6100 sayılı HMK" nun 266 maddesi gereğince, "Mahkeme çözümü hukuk dışında özel ya da teknik bilgiyi gerektiren hallerde taraflardan birini talebi üzerine ya da kendiliğinden bilirkişinin oy ve görüşünün alınmasına karar verir.
Dosyanın incelenmesinden, mahkeme tarafından, tarafların kusur durumuna ilişkin olarak herhangi bir rapor alınmadan,tarafların kusur oranları belirlenmeden karar verilmiştir. Oysa ki, kusur tespiti, hakimlik mesleği dışında özel ve teknik bir bilgiyi gerektiren bir mesele olup, maddi ve manevi tazminatın tutarının belirlenmesinde ön koşuldur.
Öyle ise mahkemece, bu ilke ve esaslar gözetilerek öncelikle konusunda uzman bilirkişi heyetinden, tarafların kusur oranlarını tespitine yönelik rapor alınıp, kusur oranlarının belirlenmesinden sonra, maddi ve manevi tazminat konusunda karar verilmesi gerekirken, eksik inceleme ve yanılgılı değerlendirme sonucu yazılı şekilde hüküm tesisi bozmayı gerektirmiştir.
Kabule göre ise; İİK. 67/2.maddesi uyarınca icra inkar tazminatına hükmedilmesi için borçlunun takip sırasında ödeme emrine itiraz etmesi ve alacaklının dava ederek haklı çıkması zorunludur. Borçlunun kötüniyetle itiraz etmiş olması yasal koşul değildir. İcra inkar tazminatı, işin çabuk bitirilmesine engel olan borçluya karşı konulmuş bir yaptırımdır. Bunlardan ayrı alacağın likit ve belli olması gerekir. Borçlu, yalnız başına ne kadar borçlu olduğunu tespit edebilir durumda ise alacağın likit ve belli olduğunun kabulü gerekir.

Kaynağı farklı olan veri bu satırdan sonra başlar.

Lemma overwrite_concat (xs dt rest : list Z) k :
  (k = Nat.min (length xs) (length dt))%nat ->
  (take k xs ++ drop k dt) ++ drop k xs ++ drop (length xs - k) rest = xs ++ drop (length xs) (dt ++ rest).
Proof.
  intros Hk. rewrite <- app_assoc. destruct (decide (length xs <= length dt)%nat).
  - replace k with (length xs) by lia. rewrite (take_ge xs), (drop_ge xs), Nat.sub_diag by lia. simpl.
    rewrite drop_app_le by lia. by rewrite drop_0.
  - replace k with (length dt) by lia. rewrite (drop_ge dt) by lia. rewrite (drop_app_ge dt) by lia. simpl.
    by rewrite app_assoc, take_drop.
Qed.
(** ** Concatenation *)

Lemma cat_loop_run t tb l b : forall cs fuel s p,
  chain_at (pbufs s) p (cs ++ [(l, b)]) -> p_next b = 0 -> t ∉ cs.*1 -> pbufs s !! t = Some tb ->
  Forall (fun c => 0 <= tot_len c.2 + tot_len tb < 2 ^ 16) cs -> (length cs < fuel)%nat ->
  cat_loop fuel p t s = Done (l, with_pbufs (retot_map (tot_len tb) cs (pbufs s)) s).
Proof.
  induction cs as [|[q b0] cs IH]; intros [|fuel] s p Hc Hn Ht Htb Htot Hf; try (simpl in Hf; lia); cbn [cat_loop].
  - destruct Hc as (-> & _ & HP & _). run_with (pbuf_at_run _ _ _ HP). rewrite Hn. simpl. by rewrite with_pbufs_id.
  - pose proof Hc as (-> & Hq & HP & Hc'). run_with (pbuf_at_run _ _ _ HP).
    assert (Hnx : p_next b0 <> 0) by (destruct cs as [|[q' b'] cs]; eapply chain_head_nonzero; exact Hc').
    destruct (Z.eqb_spec (p_next b0) 0); [done|]. cbn [negb]. run_with (pbuf_at_run _ _ _ Htb).
    run_by ltac:(apply upd_pbuf_run; exact HP). apply Forall_cons in Htot as [Ht0 Htot]. cbn [snd] in Ht0. rewrite u16_small by lia.
    rewrite fmap_cons, not_elem_of_cons in Ht. destruct Ht as [Ht1 Ht]. cbn [fst] in Ht1.
    rewrite IH; [done | | done | done | | done | simpl in Hf; lia].
    + by apply chain_insert_head.
    + simpl. by rewrite lookup_insert_ne.
Qed.

Lemma lens_retot x cs1 cs2 cs2' :
  lens_ok (cs1 ++ cs2) -> lens_ok cs2' -> total cs2' = total cs2 + x -> total (cs1 ++ cs2) + x < 2 ^ 16 ->
  lens_ok (retot_cells x cs1 ++ cs2').
Proof.
  intros Hl Hl2 Ht. induction cs1 as [|[q b] cs1 IH]; [done|]. simpl in *. destruct Hl as (L1 & L2 & L3 & L4). intros Hlt.
  pose proof (lens_total _ L4). specialize (IH L4 ltac:(lia)).
  assert (E : total (retot_cells x cs1 ++ cs2') = total (cs1 ++ cs2) + x).
  { rewrite !total_app. enough (total (retot_cells x cs1) = total cs1) by lia. clear. induction cs1 as [|[] cs1 IH]; simpl; lia. }
  rewrite E. split_and!; [done | lia | lia | done].
Qed.

Lemma tot_bound x cs c : lens_ok cs -> total cs + x < 2 ^ 16 -> c ∈ cs -> 0 <= tot_len c.2 /\ tot_len c.2 + x < 2 ^ 16.
Proof.
  induction cs as [|[q b] cs IH]; simpl; [by intros _ _ ?%elem_of_nil|]. intros (L1 & L2 & L3 & L4) Ht. pose proof (lens_total _ L4).
  intros [->|Hin]%elem_of_cons; [simpl; lia|]. apply IH; [done | lia | done].
Qed.

Section cat.
Context (s : lwip) (h l t : Z) (b tb : pbuf) (cs cs2 : list cell).
Hypothesis Hc : chain_at (pbufs s) h (cs ++ [(l, b)]).
Hypothesis Hl : lens_ok (cs ++ [(l, b)]).
Hypothesis Hc2 : chain_at (pbufs s) t ((t, tb) :: cs2).
Hypothesis Hl2 : lens_ok ((t, tb) :: cs2).
Hypothesis Hdis : forall a, a ∈ (cs ++ [(l, b)]).*1 -> a ∉ ((t, tb) :: cs2).*1.
Hypothesis Htot : total (cs ++ [(l, b)]) + total ((t, tb) :: cs2) < 2 ^ 16.

Local Abbreviation x := (tot_len tb).

(** The last pbuf of the first chain, and the pbufs afterwards. *)
Definition cat_last : pbuf := set_p_next t (retot x b).
Definition cat_map : gmap Z pbuf := <[l := cat_last]> (<[l := retot x b]> (retot_map x cs (pbufs s))).

Lemma cat_apart : NoDup cs.*1 /\ (l ∉ cs.*1) /\ (t ∉ cs.*1) /\ t <> l.
Proof.
  pose proof (chain_nodup _ _ _ Hc) as Hnd. rewrite fmap_app in Hnd. apply NoDup_app in Hnd as (Hnd & Hln & _).
  assert (Ht : t ∉ (cs ++ [(l, b)]).*1) by (intros H; apply (Hdis _ H); left). rewrite fmap_app, not_elem_of_app in Ht.
  destruct Ht as [Ht Htl]. split_and!; [done | intros H; apply (Hln _ H); left | done | intros ->; apply Htl; left].
Qed.
(** * Handlords: the simulation core of [src/main.cpp]

    A shallow embedding of the grid and cell data model, the 16-bit LFSR,
    the combat resolver, Albert's rotation schedule and the phase machine,
    followed by the properties the specification states about them.

    Conventions.
    - [uint8_t] and [uint16_t] values are integers of [Z]; every store into
      such a field writes the wrap-around out ([u8], [u16]).
    - [int] values are integers of [Z]; signed overflow is undefined in C++
      and none of the modelled computations comes near it.
    - [std::array<Cell, W*H>] and [std::vector<PlayerState>] are lists,
      read by index with a default and written with list insert.  C++ leaves
      an access outside the container undefined; the source guards every
      neighbour access with [in_bounds] and every player access made by the
      resolver with a size test, and both guards are modelled.
    - A C++ reference into the state ([Cell &a], [PlayerState &player]) is
      the coordinates or the index it designates. *)

From Stdlib Require Import ZArith Lia List Bool.
From stdpp Require Import base tactics decidable option list numbers.

Local Open Scope Z_scope.

(** ** Basic types (namespace [hl]) *)

Module hl.

Definition ARENA_W : Z := 40.
Definition ARENA_H : Z := 24.
(* ===== verification/_CoqProject ===== *)
-Q . S2P
Prelude.v
PyVal.v
PyDecimal.v
Json.v
Config.v
Credits.v
CreditPrice.v
CreditUsage.v
CreditProps.v
Scheduler.v
SchedulerProps.v
HostFilter.v
Interleave.v
Mfa.v
MfaProps.v
Messages.v
MessagesProps.v
PayloadMessages.v
PayloadMessagesProps.v
AccessGrants.v
AccessGrantsProps.v
Groups.v
GroupsProps.v
Chains.v
AccessControl.v
AccessControlProps.v
RateLimit.v
RateLimitProps.v
ToolApproval.v
ToolApprovalProps.v
ToolApprovalRefinement.v
ToolApprovalRuns.v
Checkin.v
CheckinProps.v
ContextCompaction.v
ContextCompactionProps.v
AnthropicStream.v
AnthropicStreamProps.v
Anthropic.v
AnthropicProps.v
ChatTree.v
ChatTreeProps.v
ChatMergeProps.v
ChatForkProps.v
BotGateway.v
BotGatewayEventsProps.v
Sha256.v
BotGatewayRouter.v
BotGatewayRouterProps.v
BotGatewayBindingsProps.v
BotGatewayRebalanceProps.v
StreamTags.v
StreamTagsProps.v
JsonDump.v
Responses.v
ResponsesProps.v
ResponseStream.v
ResponseStreamProps.v
SharedDict.v
SharedDictProps.v
Timers.v
TimersProps.v
Folders.v
FoldersProps.v
Uuid.v
NotePages.v
NotePagesProps.v
NotePageOpsProps.v
Notes.v
NotesProps.v
NoteTools.v
NoteToolsProps.v
Documents.v
DocumentsProps.v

Somut olayda; alacağın likit ve belirli olmadığı, yargılamayı gerektirdiği, dosya üzerinde bilirkişi incelemesi yaptırılarak davanın aydınlatıldığı, icra inkar tazminatına hükmedilmemesi gerektiği anlaşılmaktadır.
Mahkemece, yanlış gerekçeler ile bu istemin kabulüne karar verilmesi usul ve yasaya aykırıdır.
Bu itibarla yukarıda açıklanan esaslar gözönünde tutulmaksızın yazılı şekilde hüküm tesisi isabetsiz, temyiz itirazları bu nedenlerle yerinde olduğundan kabulü ile hükmün HUMK.nun 428.maddesi gereğince BOZULMASINA ve peşin alınan temyiz harcının istek halinde temyiz edene iadesine, 11.02.2014 tarihinde oybirliğiyle karar verildi.